Task requirements: Scan the records for lines holding "runs". Say how many there are and give nothing else.

Stored items
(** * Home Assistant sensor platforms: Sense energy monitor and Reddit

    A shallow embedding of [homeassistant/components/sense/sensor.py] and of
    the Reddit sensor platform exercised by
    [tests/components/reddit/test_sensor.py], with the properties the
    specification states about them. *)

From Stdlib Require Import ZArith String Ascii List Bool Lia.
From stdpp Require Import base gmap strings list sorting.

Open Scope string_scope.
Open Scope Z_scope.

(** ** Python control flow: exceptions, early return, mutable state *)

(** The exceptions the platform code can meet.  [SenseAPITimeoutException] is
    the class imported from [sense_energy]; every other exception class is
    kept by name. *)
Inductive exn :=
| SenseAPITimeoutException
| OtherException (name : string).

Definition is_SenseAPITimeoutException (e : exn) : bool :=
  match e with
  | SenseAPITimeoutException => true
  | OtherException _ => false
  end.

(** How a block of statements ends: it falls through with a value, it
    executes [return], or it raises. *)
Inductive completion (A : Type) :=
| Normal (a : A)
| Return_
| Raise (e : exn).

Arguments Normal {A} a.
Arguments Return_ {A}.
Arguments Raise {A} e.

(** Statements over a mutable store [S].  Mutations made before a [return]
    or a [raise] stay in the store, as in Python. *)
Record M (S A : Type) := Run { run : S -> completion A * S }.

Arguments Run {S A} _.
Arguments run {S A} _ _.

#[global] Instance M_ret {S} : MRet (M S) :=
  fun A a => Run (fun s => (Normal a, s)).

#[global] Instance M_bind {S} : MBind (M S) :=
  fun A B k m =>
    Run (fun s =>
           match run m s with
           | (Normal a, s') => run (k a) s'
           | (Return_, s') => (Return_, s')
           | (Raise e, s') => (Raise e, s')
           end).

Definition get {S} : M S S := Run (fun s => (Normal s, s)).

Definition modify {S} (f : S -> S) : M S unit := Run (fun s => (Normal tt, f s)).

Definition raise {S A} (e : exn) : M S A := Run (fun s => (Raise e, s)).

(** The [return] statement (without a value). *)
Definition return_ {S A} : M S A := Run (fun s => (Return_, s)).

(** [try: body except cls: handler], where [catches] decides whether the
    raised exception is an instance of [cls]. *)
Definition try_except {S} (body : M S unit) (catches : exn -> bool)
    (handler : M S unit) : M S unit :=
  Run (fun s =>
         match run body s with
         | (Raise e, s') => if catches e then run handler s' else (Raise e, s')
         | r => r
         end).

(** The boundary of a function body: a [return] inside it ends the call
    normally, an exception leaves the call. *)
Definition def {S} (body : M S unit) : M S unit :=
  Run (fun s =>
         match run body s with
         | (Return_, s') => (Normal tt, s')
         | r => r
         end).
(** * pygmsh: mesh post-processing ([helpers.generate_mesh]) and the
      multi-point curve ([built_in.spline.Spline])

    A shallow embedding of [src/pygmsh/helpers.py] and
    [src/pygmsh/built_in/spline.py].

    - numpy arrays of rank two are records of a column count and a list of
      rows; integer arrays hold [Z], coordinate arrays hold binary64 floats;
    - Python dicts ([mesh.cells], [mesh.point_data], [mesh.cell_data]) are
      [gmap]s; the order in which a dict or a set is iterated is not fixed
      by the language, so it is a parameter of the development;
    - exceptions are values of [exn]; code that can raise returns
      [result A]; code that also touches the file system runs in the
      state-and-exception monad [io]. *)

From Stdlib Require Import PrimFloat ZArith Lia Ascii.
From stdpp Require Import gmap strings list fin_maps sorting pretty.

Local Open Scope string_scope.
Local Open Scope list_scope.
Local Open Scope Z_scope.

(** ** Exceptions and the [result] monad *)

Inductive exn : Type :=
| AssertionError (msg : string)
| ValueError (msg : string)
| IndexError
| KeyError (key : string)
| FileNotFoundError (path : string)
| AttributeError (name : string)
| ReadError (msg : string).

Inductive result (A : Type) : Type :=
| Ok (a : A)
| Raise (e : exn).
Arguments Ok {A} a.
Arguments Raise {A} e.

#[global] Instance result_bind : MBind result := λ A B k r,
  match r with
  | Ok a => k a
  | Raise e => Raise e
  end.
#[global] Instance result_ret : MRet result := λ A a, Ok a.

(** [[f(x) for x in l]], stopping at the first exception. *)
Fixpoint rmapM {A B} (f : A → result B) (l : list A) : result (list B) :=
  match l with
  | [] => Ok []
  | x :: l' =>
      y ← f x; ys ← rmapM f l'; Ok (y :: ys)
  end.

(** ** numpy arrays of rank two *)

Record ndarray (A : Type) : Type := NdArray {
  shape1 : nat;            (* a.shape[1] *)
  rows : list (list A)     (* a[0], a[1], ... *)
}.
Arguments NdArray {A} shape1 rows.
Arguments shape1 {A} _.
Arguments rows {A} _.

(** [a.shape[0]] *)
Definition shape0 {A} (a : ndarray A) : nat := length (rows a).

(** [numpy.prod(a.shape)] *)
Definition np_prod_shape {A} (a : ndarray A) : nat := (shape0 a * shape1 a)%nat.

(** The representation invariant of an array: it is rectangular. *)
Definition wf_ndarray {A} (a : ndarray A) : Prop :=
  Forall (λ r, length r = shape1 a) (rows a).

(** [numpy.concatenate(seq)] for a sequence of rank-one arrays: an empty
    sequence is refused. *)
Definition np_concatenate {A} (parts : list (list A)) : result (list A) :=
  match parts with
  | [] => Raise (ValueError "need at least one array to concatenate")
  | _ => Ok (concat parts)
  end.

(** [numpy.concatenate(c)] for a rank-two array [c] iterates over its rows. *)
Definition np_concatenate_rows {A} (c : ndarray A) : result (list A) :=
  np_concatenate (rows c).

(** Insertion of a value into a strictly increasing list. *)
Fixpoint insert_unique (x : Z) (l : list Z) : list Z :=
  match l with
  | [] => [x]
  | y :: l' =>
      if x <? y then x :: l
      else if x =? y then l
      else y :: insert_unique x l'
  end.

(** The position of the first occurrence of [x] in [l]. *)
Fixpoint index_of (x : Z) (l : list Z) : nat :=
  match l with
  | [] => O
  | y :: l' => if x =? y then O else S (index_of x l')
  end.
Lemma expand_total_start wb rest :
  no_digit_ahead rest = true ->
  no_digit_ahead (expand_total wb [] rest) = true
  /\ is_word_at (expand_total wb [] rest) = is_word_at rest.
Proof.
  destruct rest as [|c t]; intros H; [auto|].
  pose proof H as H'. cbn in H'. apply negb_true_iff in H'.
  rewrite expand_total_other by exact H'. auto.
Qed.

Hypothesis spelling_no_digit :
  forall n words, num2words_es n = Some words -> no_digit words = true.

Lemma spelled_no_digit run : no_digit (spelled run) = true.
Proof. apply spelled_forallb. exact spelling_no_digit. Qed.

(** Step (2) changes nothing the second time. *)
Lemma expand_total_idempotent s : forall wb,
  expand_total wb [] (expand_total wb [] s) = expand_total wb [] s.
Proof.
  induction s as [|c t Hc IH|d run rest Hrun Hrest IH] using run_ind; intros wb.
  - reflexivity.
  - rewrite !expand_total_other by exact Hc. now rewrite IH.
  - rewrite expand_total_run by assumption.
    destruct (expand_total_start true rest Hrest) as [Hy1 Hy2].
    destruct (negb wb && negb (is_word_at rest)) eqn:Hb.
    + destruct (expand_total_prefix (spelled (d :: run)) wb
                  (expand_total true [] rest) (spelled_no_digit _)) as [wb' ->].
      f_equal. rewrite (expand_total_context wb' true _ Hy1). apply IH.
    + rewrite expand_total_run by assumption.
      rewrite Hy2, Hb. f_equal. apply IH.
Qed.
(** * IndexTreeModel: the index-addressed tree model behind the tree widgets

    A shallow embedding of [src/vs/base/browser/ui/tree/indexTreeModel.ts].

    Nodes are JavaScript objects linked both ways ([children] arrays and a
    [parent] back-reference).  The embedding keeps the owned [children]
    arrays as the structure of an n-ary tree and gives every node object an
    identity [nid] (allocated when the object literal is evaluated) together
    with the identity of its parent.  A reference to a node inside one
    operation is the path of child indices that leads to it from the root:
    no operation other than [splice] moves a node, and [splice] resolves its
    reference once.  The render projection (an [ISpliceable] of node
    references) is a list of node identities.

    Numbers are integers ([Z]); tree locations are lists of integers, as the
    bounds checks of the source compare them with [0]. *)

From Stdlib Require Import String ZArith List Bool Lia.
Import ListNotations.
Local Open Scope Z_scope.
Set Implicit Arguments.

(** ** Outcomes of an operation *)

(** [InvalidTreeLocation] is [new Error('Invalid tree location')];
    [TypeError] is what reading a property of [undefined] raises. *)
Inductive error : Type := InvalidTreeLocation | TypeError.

--

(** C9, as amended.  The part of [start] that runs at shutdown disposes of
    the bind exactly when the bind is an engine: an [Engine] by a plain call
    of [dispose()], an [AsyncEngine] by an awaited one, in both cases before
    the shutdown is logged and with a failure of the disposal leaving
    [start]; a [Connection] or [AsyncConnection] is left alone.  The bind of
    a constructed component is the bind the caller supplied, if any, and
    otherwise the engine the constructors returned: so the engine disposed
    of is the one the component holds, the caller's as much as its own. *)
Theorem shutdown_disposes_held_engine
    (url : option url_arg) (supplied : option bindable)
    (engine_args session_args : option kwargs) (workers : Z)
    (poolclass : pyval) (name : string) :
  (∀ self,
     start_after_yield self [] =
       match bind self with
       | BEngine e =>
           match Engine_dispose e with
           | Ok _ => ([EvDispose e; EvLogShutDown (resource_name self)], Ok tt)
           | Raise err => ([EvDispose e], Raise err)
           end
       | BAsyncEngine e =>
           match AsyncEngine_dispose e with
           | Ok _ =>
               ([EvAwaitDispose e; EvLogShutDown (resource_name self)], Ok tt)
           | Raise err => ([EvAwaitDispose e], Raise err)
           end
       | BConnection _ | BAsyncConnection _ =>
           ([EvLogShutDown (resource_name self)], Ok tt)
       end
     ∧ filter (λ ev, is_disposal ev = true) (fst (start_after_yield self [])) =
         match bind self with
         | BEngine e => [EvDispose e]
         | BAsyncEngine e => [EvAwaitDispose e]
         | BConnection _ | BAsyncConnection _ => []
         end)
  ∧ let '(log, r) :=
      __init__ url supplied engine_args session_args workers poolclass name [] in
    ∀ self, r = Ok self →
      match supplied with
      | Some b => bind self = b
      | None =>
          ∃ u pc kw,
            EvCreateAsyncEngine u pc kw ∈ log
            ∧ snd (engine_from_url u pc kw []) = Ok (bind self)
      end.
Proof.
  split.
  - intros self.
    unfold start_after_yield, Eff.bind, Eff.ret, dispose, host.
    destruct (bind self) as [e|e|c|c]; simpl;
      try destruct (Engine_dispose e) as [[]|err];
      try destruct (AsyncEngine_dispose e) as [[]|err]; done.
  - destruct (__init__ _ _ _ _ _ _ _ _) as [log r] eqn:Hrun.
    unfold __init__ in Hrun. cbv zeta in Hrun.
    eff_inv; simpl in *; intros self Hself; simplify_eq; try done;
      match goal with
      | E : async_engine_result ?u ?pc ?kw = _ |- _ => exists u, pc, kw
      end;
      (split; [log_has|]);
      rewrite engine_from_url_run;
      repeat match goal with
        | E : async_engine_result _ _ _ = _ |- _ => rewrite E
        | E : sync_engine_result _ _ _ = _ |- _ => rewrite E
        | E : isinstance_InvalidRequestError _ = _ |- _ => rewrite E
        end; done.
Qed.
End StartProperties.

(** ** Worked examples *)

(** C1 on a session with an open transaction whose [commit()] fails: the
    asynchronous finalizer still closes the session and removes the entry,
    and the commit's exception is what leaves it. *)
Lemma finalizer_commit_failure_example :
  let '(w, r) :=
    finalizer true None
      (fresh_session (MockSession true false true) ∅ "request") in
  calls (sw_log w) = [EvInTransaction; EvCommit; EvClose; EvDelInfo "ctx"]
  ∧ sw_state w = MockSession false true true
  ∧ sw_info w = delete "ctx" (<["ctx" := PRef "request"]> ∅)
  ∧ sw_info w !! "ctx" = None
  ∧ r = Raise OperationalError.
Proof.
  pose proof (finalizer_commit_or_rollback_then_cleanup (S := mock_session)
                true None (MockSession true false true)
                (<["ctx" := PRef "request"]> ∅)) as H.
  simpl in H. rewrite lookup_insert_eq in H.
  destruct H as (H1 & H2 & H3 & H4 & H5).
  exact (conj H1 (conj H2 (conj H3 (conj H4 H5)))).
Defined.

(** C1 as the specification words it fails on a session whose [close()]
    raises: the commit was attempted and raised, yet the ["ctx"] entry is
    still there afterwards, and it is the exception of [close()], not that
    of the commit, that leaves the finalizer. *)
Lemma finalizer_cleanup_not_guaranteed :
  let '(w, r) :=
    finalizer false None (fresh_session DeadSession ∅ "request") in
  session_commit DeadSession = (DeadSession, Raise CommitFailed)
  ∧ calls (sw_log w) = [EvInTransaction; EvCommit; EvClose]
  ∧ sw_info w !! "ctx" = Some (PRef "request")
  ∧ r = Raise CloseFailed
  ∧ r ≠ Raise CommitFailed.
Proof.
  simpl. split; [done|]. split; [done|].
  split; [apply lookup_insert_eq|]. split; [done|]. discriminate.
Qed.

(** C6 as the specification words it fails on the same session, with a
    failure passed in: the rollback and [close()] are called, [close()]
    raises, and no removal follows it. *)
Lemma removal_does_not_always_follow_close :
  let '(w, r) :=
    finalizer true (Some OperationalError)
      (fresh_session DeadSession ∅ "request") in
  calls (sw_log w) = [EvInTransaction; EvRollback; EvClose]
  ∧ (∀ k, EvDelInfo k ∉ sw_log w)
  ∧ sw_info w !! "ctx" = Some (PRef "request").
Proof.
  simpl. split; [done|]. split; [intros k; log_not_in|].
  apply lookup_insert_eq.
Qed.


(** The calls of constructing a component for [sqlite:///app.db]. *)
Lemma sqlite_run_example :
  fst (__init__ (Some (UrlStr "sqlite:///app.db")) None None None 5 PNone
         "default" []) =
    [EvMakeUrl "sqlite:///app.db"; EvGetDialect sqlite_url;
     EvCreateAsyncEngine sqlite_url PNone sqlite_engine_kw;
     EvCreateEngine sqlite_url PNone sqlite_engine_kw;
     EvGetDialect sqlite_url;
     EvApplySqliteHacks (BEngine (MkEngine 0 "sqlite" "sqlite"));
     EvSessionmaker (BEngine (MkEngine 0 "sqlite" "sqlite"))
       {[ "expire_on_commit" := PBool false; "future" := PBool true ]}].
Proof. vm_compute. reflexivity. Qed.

Task output: 2